## [WHAT IS REQUIRED]
Nothing but the lines holding the string "object" should appear in the answer. Copy them from the entries.

## [INPUT DATA]
(* ===== verification/DriverMoves.v ===== *)
(** * State changes that keep the driver's ownership invariant

    One lemma per kind of change to the driver state: an object rewritten in
    place, a reference taken or dropped, an object allocated or freed.  The
    driver functions are sequences of these changes. *)

From S2P Require Import Prelude Abi Linux DriverState Driver DriverInv.

Ltac open_inv H :=
  destruct H as [Hreq Hmap Hfile Hdev Hbound Hids Hown Hsrc Hund Hnew Hunp Hcl Hpend Hring Hsub Hres].

Section Moves.
Context {W : Type} `{!Kernel W}.
Context (lo : list nat) (ls : list (nat * nat)) (bound : bool).
#[local] Abbreviation inv := (dinv lo ls bound).
Implicit Types (s : kstate W).

Lemma dinv_world lf lr lm ln lu pd s w : inv lf lr lm ln lu pd s -> inv lf lr lm ln lu pd (set_k_world w s).
Proof. intros H. open_inv H. by split. Qed.

Lemma dinv_perm lf lr lr' lm lm' ln lu pd s :
  (forall q, hits lr' q = hits lr q) -> (forall q, hits lm' q = hits lm q) ->
  inv lf lr lm ln lu pd s -> inv lf lr' lm' ln lu pd s.
Proof.
  intros Hr Hm H. open_inv H. split; try done.
  - eapply counted_ext; [|done]. intros q. unfold request_refs. by rewrite Hr.
  - eapply counted_ext; [|done]. intros q. unfold mapping_refs. by rewrite Hm.
Qed.

(** ** Requests in place *)

(** A request that keeps its owner, and its id unless it is the one looked for. *)
Lemma request_relook (m : gmap nat vams_request) p r r' q r0 :
  m !! p = Some r -> r_owner r' = r_owner r -> m !! q = Some r0 ->
  r_command_id r' = r_command_id r \/ q <> p ->
  exists r1, <[p := r']> m !! q = Some r1 /\ r_owner r1 = r_owner r0 /\
             r_command_id r1 = r_command_id r0.
Proof.
  intros Hp Ho Hq Hc. destruct (decide (q = p)) as [->|Hne].
  - rewrite Hp in Hq. simplify_eq. exists r'. rewrite lookup_insert_eq. by destruct Hc.
  - exists r0. by rewrite lookup_insert_ne.
Qed.

Lemma dinv_request_set lf lr lr' lm lm' ln ln' lu pd s p r r' :
  inv lf lr lm ln lu pd s -> k_requests s !! p = Some r ->
  r_refs r' - hits lr' p = r_refs r - hits lr p -> 0 < r_refs r' ->
  (forall q, q <> p -> hits lr' q = hits lr q) -> r_owner r' = r_owner r ->
  (forall q, ptr (r_source r') q + ptr (r_destination r') q + hits lm' q =
             ptr (r_source r) q + ptr (r_destination r) q + hits lm q) ->
  (r_owner r' = None -> r_source r' = None /\ r_destination r' = None) ->
  (r_command_id r' = r_command_id r \/ hold (outstanding s) p = 0 /\ table_refs s p = 0) ->
  (if r_done r' then hold (outstanding s) p = 0
   else outstanding s !! r_command_id r' = Some p \/ p ∈ ln') ->
  (forall q, q ∈ ln' -> q ∈ ln) -> (forall q, q <> p -> q ∈ ln -> q ∈ ln') ->
  inv lf lr' lm' ln' lu pd (set_k_requests (<[p := r']> (k_requests s)) s).
Proof.
  intros H Hp Hrefs Hpos Hlr Hown' Hsrcs Hnone Hid Hdone Hin Hout. open_inv H.
  pose proof (fun q r0 => request_relook (k_requests s) p r r' q r0 Hp Hown') as Hlook.
  split; simpl; try done.
  - pose proof (Hreq p) as Hc. rewrite Hp in Hc. destruct Hc as [Hc _].
    apply (counted_adjust r_refs (k_requests s) (request_refs lr s) _ p r); auto;
      unfold request_refs in *; change (outstanding (set_k_requests _ s)) with (outstanding s);
      change (table_refs (set_k_requests _ s)) with (table_refs s); try lia.
    intros q Hne. by rewrite (Hlr q Hne).
  - eapply counted_ext; [|exact Hmap]. intros q. unfold mapping_refs. simpl.
    rewrite (msum_update _ _ p r r' Hp). specialize (Hsrcs q). lia.
  - eapply counted_ext; [|exact Hfile]. intros q. unfold file_refs. simpl.
    rewrite (msum_same _ _ p r r' Hp); [done|]. by rewrite Hown'.
  - intros id q Hq. destruct (Hids id q Hq) as (r0 & Hr0 & <- & Hz).
    destruct (Hlook q r0 Hr0) as (r1 & Hr1 & _ & Hc).
    { destruct Hid as [?|[H0 _]]; [by left|]. right. intros ->. by eapply hold_zero. }
    exists r1. by rewrite Hc.
  - intros f vf id q Hf Hq. destruct (Hown f vf id q Hf Hq) as (r0 & Hr0 & <- & <-).
    destruct (Hlook q r0 Hr0) as (r1 & Hr1 & Ho & Hc); [|by exists r1].
    destruct Hid as [?|[_ H0]]; [by left|]. right. intros ->.
    pose proof (table_lookup _ _ _ _ _ Hf Hq). lia.
  - intros q r0 Hq. destruct (decide (q = p)) as [->|Hne].
    + rewrite lookup_insert_eq in Hq. by simplify_eq.
    + rewrite lookup_insert_ne in Hq by done. by apply (Hsrc q).
  - intros q r0 Hq. change (outstanding (set_k_requests _ s)) with (outstanding s).
    destruct (decide (q = p)) as [->|Hne].
    + rewrite lookup_insert_eq in Hq. by simplify_eq.
    + rewrite lookup_insert_ne in Hq by done. specialize (Hund q r0 Hq).
      destruct (r_done r0); [done|]. destruct Hund; auto.
  - intros q Hq. apply Hnew. auto.
  - intros f q Hfq. destruct (Hsub f q Hfq) as (Hf & vf & r0 & Hvf & Hr0 & Ht). split; [done|].
    destruct (Hlook q r0 Hr0) as (r1 & Hr1 & _ & Hc).
    { destruct Hid as [?|[_ H0]]; [by left|]. right. intros ->.
      pose proof (table_lookup _ _ _ _ _ Hvf Ht). lia. }
    exists vf, r1. by rewrite Hc.
Qed.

## [SOLUTION TO THIS EXERCISE]
    One lemma per kind of change to the driver state: an object rewritten in
    place, a reference taken or dropped, an object allocated or freed.  The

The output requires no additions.